Research
1
Photoactivated hydrogel and microneedle for biomonitoring, tissue regeneration, drug delivery, and antimicrobial light therapy
We are fabricating photoactivated therapeutic hydrogels and microneedles in the form of membranes or patches. These materials and devices can be used for drug delivery and tissue regeneration. We are also integrating photonic materials into the hydrogels and microneedles to enable antimicrobial phototherapy and biomonitoring.
2
Biolaser probe and QD for in vivo
tracking, diagnosis, and photobiomodulation
We design various lasing materials and QD. These materials serve as probes within diverse in vivo systems to uncover biological phenomena. These probes are capable of detecting/monitoring environmental changes in cells/tissues and will be utilized for diagnostic purposes.
3
Optical coherence elastography for mechanobiology, soft tissue diagnosis, and materials characterization
This novel optical device enables in situ, noninvasive mechanical characterization of cells, soft tissues and biomaterials.

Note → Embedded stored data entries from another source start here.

Lemma stage_loop_holds client out_path ts_str timestamp options registry :
  ∀ st city meta df,
    NoDup (map (λ item, staging_path out_path ts_str item.1) registry) →
    (city, meta) ∈ registry →
    staged client timestamp options (city, meta) = Return df →
    files (world (foldl (stage_city client out_path ts_str timestamp options)
                        st registry))
    !! staging_path out_path ts_str city
    = Some df.
Proof.
  induction registry as [|[c m] registry IH]; intros st city meta df Hnd Hin Hdf;
    [now apply elem_of_nil in Hin|].
  cbn [map fst] in Hnd. apply NoDup_cons in Hnd as [Hfirst Hnd].
  cbn [foldl]. apply elem_of_cons in Hin as [[= <- <-]|Hin].
  - rewrite stage_loop_untouched.
    + rewrite stage_city_files, Hdf. apply lookup_insert_eq.
    + intros city' meta' df' Hin' _ Heq. apply Hfirst.
      apply list_elem_of_fmap. exists (city', meta'). now split.
  - now apply (IH _ city meta df).
Qed.

(** The files after the whole run are those after the loop. *)
Lemma stage_files environment_key client out_path ts_str timestamp options w :
  new_client environment_key = Return client →
  files (stage_accuweather_12h_all_cities CITY_REFERENCE str
           get_hourly_forecast_12h_by_city annotate
           environment_key out_path ts_str timestamp options w).2
  = files (world (foldl (stage_city client out_path ts_str timestamp options)
                        (mkLoop [] ∅ w) CITY_REFERENCE)).
Proof.
  intros Hclient. unfold stage_accuweather_12h_all_cities. rewrite Hclient.
  destruct (frames _); [reflexivity|]. cbn [snd]. now destruct (_ && _).
Qed.
Lemma accumulateItems64_sellers (sellerId customerId : string) (items : list Double.Item.t) :
  forall acc acc',
  foldM (Double.accumulateItem calculateProfit products sellerId customerId) items acc
  = Ok acc' ->
  JsObject.get (Double.Metrics.sellers acc) sellerId <> None ->
  Forall (fun e => settled (snd e)) (Double.Metrics.sellers acc) ->
  Forall (fun e => settled (snd e)) (Double.Metrics.sellers acc')
  /\ Permutation (heldItems (Double.Metrics.sellers acc'))
                 (heldItems (Double.Metrics.sellers acc) ++ items).
Proof.
  induction items as [|item items IH]; intros acc acc'; cbn [foldM].
  - intros [= <-] _ Hall. split; [exact Hall|]. now rewrite app_nil_r.
  - destruct (Double.accumulateItem _ _ _ _ acc item) as [mid|] eqn:E; [|discriminate].
    cbn [bind]. intros F Hpresent Hall.
    destruct (accumulateItem64_sellers _ _ _ _ _ E Hpresent Hall) as (P1 & A1 & Perm1).
    destruct (IH _ _ F P1 A1) as [A2 Perm2]. split; [exact A2|].
    rewrite Perm2, Perm1, <- app_assoc. reflexivity.
Qed.

(** Under a seller id that names an inherited member the loop over the
    items returns only when there is no item. *)
Lemma accumulateItems64_inherited (sellerId customerId : string)
    (items : list Double.Item.t) (acc acc' : Double.Metrics.t) :
  inherited sellerId = true ->
  foldM (Double.accumulateItem calculateProfit products sellerId customerId) items acc
  = Ok acc' ->
  items = [] /\ acc' = acc.
Proof.
  intro I. destruct items as [|item items]; cbn [foldM].
  - intros [= <-]. split; reflexivity.
  - unfold Double.accumulateItem at 1.
    destruct (calculateProfit item (Double.findProduct products item)); cbn [bind];
      [rewrite I|]; discriminate.
Qed.

Lemma accumulateRecord64_sellers (acc acc' : Double.Metrics.t)
    (record : Double.PurchaseRecord.t) :
  Double.accumulateRecord calculateProfit products acc record = Ok acc' ->
  Forall (fun e => settled (snd e)) (Double.Metrics.sellers acc) ->
  Forall (fun e => settled (snd e)) (Double.Metrics.sellers acc')
  /\ Permutation (heldItems (Double.Metrics.sellers acc'))
                 (heldItems (Double.Metrics.sellers acc)
                  ++ Double.PurchaseRecord.items record).
Proof.
  unfold Double.accumulateRecord. cbv zeta. intros F Hall.
  destruct (JsObject.get (Double.Metrics.sellers acc) (Double.PurchaseRecord.seller_id record))
    as [bucket|] eqn:G.
  - apply (accumulateItems64_sellers _ _ _ _ _ F); cbn [Double.Metrics.sellers];
      [rewrite G; discriminate|exact Hall].
  - destruct (inherited (Double.PurchaseRecord.seller_id record)) eqn:I.
    + destruct (accumulateItems64_inherited _ _ _ _ _ I F) as [-> ->].
      cbn [Double.Metrics.sellers]. split; [exact Hall|]. now rewrite app_nil_r.
    + destruct (accumulateItems64_sellers _ _ _ _ _ F) as [A Perm];
        cbn [Double.Metrics.sellers].
      * rewrite get_set_same. discriminate.
      * apply set_Forall; [reflexivity|exact Hall].
      * split; [exact A|]. cbn [Double.Metrics.sellers] in Perm. rewrite Perm.
        unfold heldItems.
        rewrite (set_held Double.SellerAggregate.items); [reflexivity|reflexivity|exact G].
Qed.

Lemma accumulateRecords64_sellers (records : list Double.PurchaseRecord.t) :
  forall acc acc',
  foldM (Double.accumulateRecord calculateProfit products) records acc = Ok acc' ->
  Forall (fun e => settled (snd e)) (Double.Metrics.sellers acc) ->
  Forall (fun e => settled (snd e)) (Double.Metrics.sellers acc')
  /\ Permutation (heldItems (Double.Metrics.sellers acc'))
                 (heldItems (Double.Metrics.sellers acc)
                  ++ flat_map Double.PurchaseRecord.items records).
Proof.
  induction records as [|record records IH]; intros acc acc'; cbn [foldM flat_map].
  - intros [= <-] Hall. split; [exact Hall|]. now rewrite app_nil_r.
  - destruct (Double.accumulateRecord _ _ acc record) as [mid|] eqn:E; [|discriminate].
    cbn [bind]. intros F Hall.
    destruct (accumulateRecord64_sellers _ _ _ E Hall) as [A1 Perm1].
    destruct (IH _ _ F A1) as [A2 Perm2]. split; [exact A2|].
    rewrite Perm2, Perm1, <- app_assoc. reflexivity.
Qed.

End Settled.

(** C5, as amended.  With a profit function that returns on every
    argument, and no record with items whose seller or customer id names a
    member of [Object.prototype], [baseMetrics] returns; the revenue of
    every seller bucket is the sum of
    sale_price * quantity * (1 - discount / 100) over the items of the
    bucket, added one after the other in binary64 from 0 in the order the
    items came; and every item of every record is an item of exactly one
    seller bucket. *)
Theorem baseMetrics_seller_revenue_binary64
    (records : list Double.PurchaseRecord.t) (calculateProfit : Double.ProfitFn)
    (products : list Double.Product.t) :
  returnsAlways calculateProfit ->
  plainParties records ->
  exists m,
    Double.baseMetrics records calculateProfit products = Ok m
    /\ (forall e, In e (JsObject.entries (Double.Metrics.sellers m)) ->
          Double.SellerAggregate.revenue (snd e)
          = fold_left add
              (map (fun item =>
                      (Double.Item.sale_price item * Double.Item.quantity item
                       * (1 - Double.Item.discount item / 100))%float)
                   (Double.SellerAggregate.items (snd e)))
              0%float)
    /\ Permutation
         (flat_map (fun e => Double.SellerAggregate.items (snd e))
                   (JsObject.entries (Double.Metrics.sellers m)))
         (flat_map Double.PurchaseRecord.items records).
Proof.
  intros Htotal Hplain.
  destruct (proj2 (proj1 (baseMetrics_binary64_returns_iff records calculateProfit products)))
    as [m Hm].
  { intros record item Hr Hi. split; [apply Htotal|].
    apply (Hplain record Hr). intro E. rewrite E in Hi. destruct Hi. }
  exists m. split; [exact Hm|].
  unfold Double.baseMetrics in Hm.
  destruct (accumulateRecords64_sellers calculateProfit products records _ _ Hm)
    as [Hall Perm]; [constructor|].
  cbn [Double.Metrics.sellers heldItems flat_map app] in Perm.
  pose proof (entries_perm (Double.Metrics.sellers m)) as E.
  split.
  - intros e He. apply (Permutation_in _ E) in He.
    rewrite Forall_forall in Hall. exact (Hall e He).
  - rewrite (Permutation_flat_map _ E). exact Perm.
Qed.

Lemma lenientProfit64_returnsAlways : returnsAlways lenientProfit64.
Proof. intros item [p|]; eexists; reflexivity. Qed.

Lemma roundingRecords_plainParties : plainParties roundingRecords.
Proof.
  intros record Hr _. cbn [roundingRecords In] in Hr.
  destruct Hr as [<-|[<-|[]]]; split; reflexivity.
Qed.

It can detect biophysical forces to investigate mechanobiology applications. It is designed to replace conventional invasive characterization methods. Additionally, it can be applied to detect internal defects and spatial heterogeneity within tissue/biomaterials to diagnose diseases.
4
Evaluation of oral & craniofacial tissues and dental biomaterials using optical technologies
This research focuses on the application of advanced optical technologies—such as intraoral scanners, 3D printing–based digital workflows, and intraoral spectrophotometry—for the quantitative evaluation of oral tissues and dental materials. This approach enables real-time monitoring, personalized treatment planning, and enhanced precision in restorative and prosthetic dentistry.